───── Provided records ─────
(** * TrueNAS sensor platform: a shallow embedding of
      [custom_components/truenas/sensor.py] and its verified properties.

    The Python module defines four sensor classes.  Their value
    projections ([native_value], [native_unit_of_measurement]) are pure
    reads of the coordinator's cached record; their actions ([restart],
    [stop], [snapshot], [start]) are coroutines that hand remote procedure
    calls to an executor and log through the module logger.

    The embedding keeps the two layers apart:
    - Python values are a JSON-like inductive type, dictionaries being
      finite maps with string keys;
    - a coroutine is a finite tree of effects (reading the clock, a remote
      call, a log call, raising), and [run] executes such a tree against an
      arbitrary outside world, producing the trace of what was done. *)

From Stdlib Require Import ZArith String Ascii List Lia.
From stdpp Require Import base option gmap strings list fin_maps pretty.

Local Open Scope string_scope.
Local Set Warnings "-register-all".

(* ===================================================================== *)
(** * Python values *)
(* ===================================================================== *)

(** The values that travel through the sensor code: the coordinator's
    cached records and the decoded replies of the remote API.  A float is
    kept as its IEEE-754 bit pattern; the sensor code never computes with
    one. *)
Inductive pyval : Type :=
| PNone
| PBool (b : bool)
| PInt (z : Z)
| PFloat (bits : Z)
| PStr (s : string)
| PList (l : list pyval)
| PDict (d : gmap string pyval).

(** [isinstance(v, list)] and [isinstance(v, dict)]. *)
Definition isinstance_list (v : pyval) : bool :=
  match v with PList _ => true | _ => false end.

Definition isinstance_dict (v : pyval) : bool :=
  match v with PDict _ => true | _ => false end.

(** Truth value of an object, as tested by [if v:] and [a and b]. *)
Definition truthy (v : pyval) : bool :=
  match v with
  | PNone => false
  | PBool b => b
  | PInt z => negb (Z.eqb z 0)
  | PFloat bits => negb (Z.eqb (Z.land bits (Z.ones 63)) 0)
  | PStr s => negb (String.eqb s "")
  | PList l => match l with [] => false | _ => true end
  | PDict d => negb (bool_decide (d = ∅))
  end.
(** C5. For every feature vector and every signed position size,
    calculate_risk_metrics returns position_risk = |p| * volatility_5min *
    1000, market_impact_estimate = |p| * spread_bps * 0.1,
    execution_cost_estimate = |p| * (spread_bps * 0.5 + 0.5), and
    risk_limit_exceeded holds exactly when position_risk > 10000 or
    |price_change| > 0.05 or volatility_5min > 0.10 (binary32 arithmetic,
    products taken left to right). *)
Theorem calculate_risk_metrics_spec (f : MLFeatures.t) (p : f32) :
  let r := Proc.calculate_risk_metrics f p in
  RiskMetrics.position_risk r
    = F32.mul (F32.mul (F32.fabs p) (MLFeatures.volatility_5min f)) (F32.of_Z 1000) /\
  RiskMetrics.market_impact_estimate r
    = F32.mul (F32.mul (F32.fabs p) (MLFeatures.spread_bps f)) (F32.lit 1 10) /\
  RiskMetrics.execution_cost_estimate r
    = F32.mul (F32.fabs p)
        (F32.add (F32.mul (MLFeatures.spread_bps f) (F32.lit 5 10)) (F32.lit 5 10)) /\
  (RiskMetrics.risk_limit_exceeded r = true <->
     F32.gtb (RiskMetrics.position_risk r) (F32.of_Z 10000) = true \/
     F32.gtb (F32.fabs (MLFeatures.price_change f)) (F32.lit 5 100) = true \/
     F32.gtb (MLFeatures.volatility_5min f) (F32.lit 10 100) = true).
Proof.
  cbn zeta. unfold Proc.calculate_risk_metrics.
  cbn [RiskMetrics.position_risk RiskMetrics.market_impact_estimate
       RiskMetrics.execution_cost_estimate RiskMetrics.risk_limit_exceeded].
  repeat split.
  - rewrite !orb_true_iff. tauto.
  - rewrite !orb_true_iff. tauto.
Qed.

(** C7 (the computed case and the case the code leaves out). With a non-null
    history of more than one entry: when the recent window, of
    min(history_size, 10) entries, has at least 5 entries, momentum_1min is
    (tick.last_price - h) / h for h the last_price of the entry at index
    history_size - 5; when it has fewer, no assignment to momentum_1min is
    made, and the field keeps whatever the uninitialised local held. *)
Theorem process_tick_momentum (log_u32 : Z -> f32) (clk : ClockReads)
    (uninit : MLFeatures.t) (tick : MarketTick) (history : list MarketTick)
    (history_size : Z) (p : MarketDataProcessor) :
  1 < history_size ->
  let f := fst (Proc.process_tick log_u32 clk uninit tick (Some history)
                  history_size p) in
  let h := last_price (history !!! Z.to_nat (history_size - 5)) in
  (5 <= Z.min history_size 10 ->
     MLFeatures.momentum_1min f = F32.div (F32.sub (last_price tick) h) h) /\
  (Z.min history_size 10 < 5 ->
     MLFeatures.momentum_1min f = MLFeatures.momentum_1min uninit).
Proof.
  intros Hsize. unfold Proc.process_tick, bind, ret, Proc.count_tick, modify.
  cbn [fst].
  destruct (Z.ltb_spec 1 history_size) as [_|Hle]; [|lia].
  cbn [MLFeatures.momentum_1min]. split; intros Hw.
  - destruct (Z.leb_spec 5 (Z.min history_size 10)) as [_|Hlt]; [reflexivity|lia].
  - destruct (Z.leb_spec 5 (Z.min history_size 10)) as [Hge|_]; [lia|reflexivity].
Qed.

(** At a history of three entries the result carries the stale value 7 of
    the local, not 0. *)
Lemma process_tick_momentum_witness :
  MLFeatures.momentum_1min
    (fst (Proc.process_tick (fun _ => F32.zero) (mkClockReads 10 20 30)
            garbage_features sample_tick (Some short_history) 3 fresh_processor))
  = F32.of_Z 7 /\
  F32.of_Z 7 <> F32.zero.
Proof.
  split.
  - apply (process_tick_momentum (fun _ => F32.zero) (mkClockReads 10 20 30)
             garbage_features sample_tick short_history 3 fresh_processor); lia.
  - vm_compute. discriminate.
Defined.

(** ** Flat-call boundary *)


Lemma sample_generator_well_typed : Spec.well_typed sample_generator = true.
Proof. vm_compute. reflexivity. Qed.

Lemma sample_generator_total : Spec.Zsum (Spec.weights sample_generator) = 99.
Proof. vm_compute. reflexivity. Qed.

Lemma generate_tick_selects_first_exceeding_witness :
  (forall r : Z, 0 <= r <= Spec.Zsum (Spec.weights sample_generator) - 1 ->
     exists i : nat,
       Gen.select_scan (Gen.active_symbols sample_generator) 0 0 r = Some i /\
       Spec.first_exceeding (Spec.weights sample_generator) r i) /\
  Obs.total sample_generator = Spec.Zsum (Spec.weights sample_generator) /\
  0 <= Obs.random_weight sample_generator
    <= Spec.Zsum (Spec.weights sample_generator) - 1 /\
  Spec.first_exceeding (Spec.weights sample_generator)
    (Obs.random_weight sample_generator) (Obs.selected_symbol sample_generator) /\
  symbol_id (fst (Gen.generate_tick sample_clock sample_generator))
  = Z.of_nat (Obs.selected_symbol sample_generator).
Proof.
  apply (generate_tick_selects_first_exceeding sample_clock sample_generator).
  - vm_compute. reflexivity.
  - rewrite sample_generator_total. lia.
Defined.
(** * The PagerDuty schedule resource of the Terraform provider

    A shallow embedding of [pagerduty/resource_pagerduty_schedule.go] and
    the properties of its layer reconciliation, read-back filter,
    validation and deletion workflow.

    Conventions of the embedding.
    - Go [int] is [Z]; no arithmetic of the resource can overflow.
    - Go [string] is [string]; [*string] and the other pointers the code
      tests or dereferences on purpose are [option].
    - [map[string]interface{}] is a [gmap string] over the values the
      code stores in it.
    - A Go slice that is re-sliced while it is ranged over is a backing
      array together with a length (section [Slices]).
    - Remote calls, [time.Now], [time.Sleep] and [resource.Retry] are
      operations of the monad [M]; a run-time panic is an outcome of it. *)

From Stdlib Require Import ZArith QArith String Ascii List Lia Bool.
From stdpp Require Import base option list strings gmap pretty.

Local Open Scope string_scope.
Local Open Scope list_scope.
Local Open Scope Z_scope.

(** ** Go values *)

(** [error] values. [PDError] is [*pagerduty.Error] of the client
    library: the HTTP status of the response, the decoded [errors]
    payload and the text of its [Error()] method. [ErrorWrap] is the
    result of [fmt.Errorf] with a [%w] verb. *)
Inductive GoError : Type :=
| PDError (status : Z) (errors : list string) (text : string)
| ErrorString (text : string)
| ErrorWrap (text : string) (inner : GoError).

Definition Error (e : GoError) : string :=
  match e with
  | PDError _ _ t => t
  | ErrorString t => t
  | ErrorWrap t _ => t
  end.
(** C6: the foreground filter accepts a fix unconditionally when there is no
    previous accepted fix; otherwise it accepts it if and only if the
    distance from the previous accepted fix is at least 5 meters and the
    accuracy of the fix is unknown or below 30 meters; a rejected fix changes
    neither the accepted point sequence nor the distance accumulator. *)
Theorem watchCallback_filter (location : LocationObject.t) (s : Screen) :
  let newPoint := toGPSPoint location in
  let s' := watchCallback location s in
  (gpsPoints s = [] -> gpsPoints s' = [newPoint] /\ distance s' = distance s)
  /\
  (forall lastPoint : GPSPoint,
     lastOf (gpsPoints s) = Some lastPoint ->
     (gpsPoints s' = gpsPoints s ++ [newPoint]
        <-> spec_filter_accepts lastPoint newPoint)
     /\ (spec_filter_accepts lastPoint newPoint ->
           distance s' = distance s + pointDistance lastPoint newPoint)
     /\ (~ spec_filter_accepts lastPoint newPoint ->
           gpsPoints s' = gpsPoints s /\ distance s' = distance s)).
Proof.
  cbv zeta.
  pose proof (watchCallback_unfold location s) as U; cbv zeta in U.
  split.
  - intros Hnil.
    rewrite Hnil, lastOf_nil in U. exact U.
  - intros lastPoint Hlast.
    rewrite Hlast in U.
    pose proof (keepsFix_spec lastPoint (toGPSPoint location)) as K.
    destruct (keepsFix (pointDistance lastPoint (toGPSPoint location))
                (toGPSPoint location)).
    + assert (A : spec_filter_accepts lastPoint (toGPSPoint location))
        by (apply K; reflexivity).
      destruct U as [Ug Ud].
      split; [ split; intros; assumption | ].
      split; [ intros _; exact Ud | intros N; contradiction ].
    + assert (N : ~ spec_filter_accepts lastPoint (toGPSPoint location))
        by (intros A; apply K in A; discriminate).
      destruct U as [Ug Ud].
      split.
      * split; [ | intros A; contradiction ].
        rewrite Ug. intros E. symmetry in E.
        exfalso. exact (snoc_neq_self _ _ E).
      * split; [ intros A; contradiction | intros _; split; assumption ].
Qed.

Lemma PI_gt_3 : 3 < PI.
Proof. pose proof PI2_3_2. lra. Qed.

Lemma pointDistance_A_B : pointDistance pointA pointB = 6371000 * PI.
Proof. exact calculateDistance_half_equator. Qed.

Lemma pointDistance_same_place (p q : GPSPoint) :
  latitude p = latitude q -> longitude p = longitude q -> pointDistance p q = 0.
Proof.
  unfold pointDistance. intros -> ->. apply calculateDistance_same.
Qed.

Lemma filter_accepts_A_B : spec_filter_accepts pointA pointB.
Proof.
  split.
  - rewrite pointDistance_A_B. pose proof PI_gt_3. lra.
  - right. exists 10. split; [ reflexivity | lra ].
Qed.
─────
# Directions
Which of the lines above carry the string "strings"? Pick them out and copy them.

# The completed task
From stdpp Require Import base option gmap strings list fin_maps pretty.
From stdpp Require Import base option list strings gmap pretty.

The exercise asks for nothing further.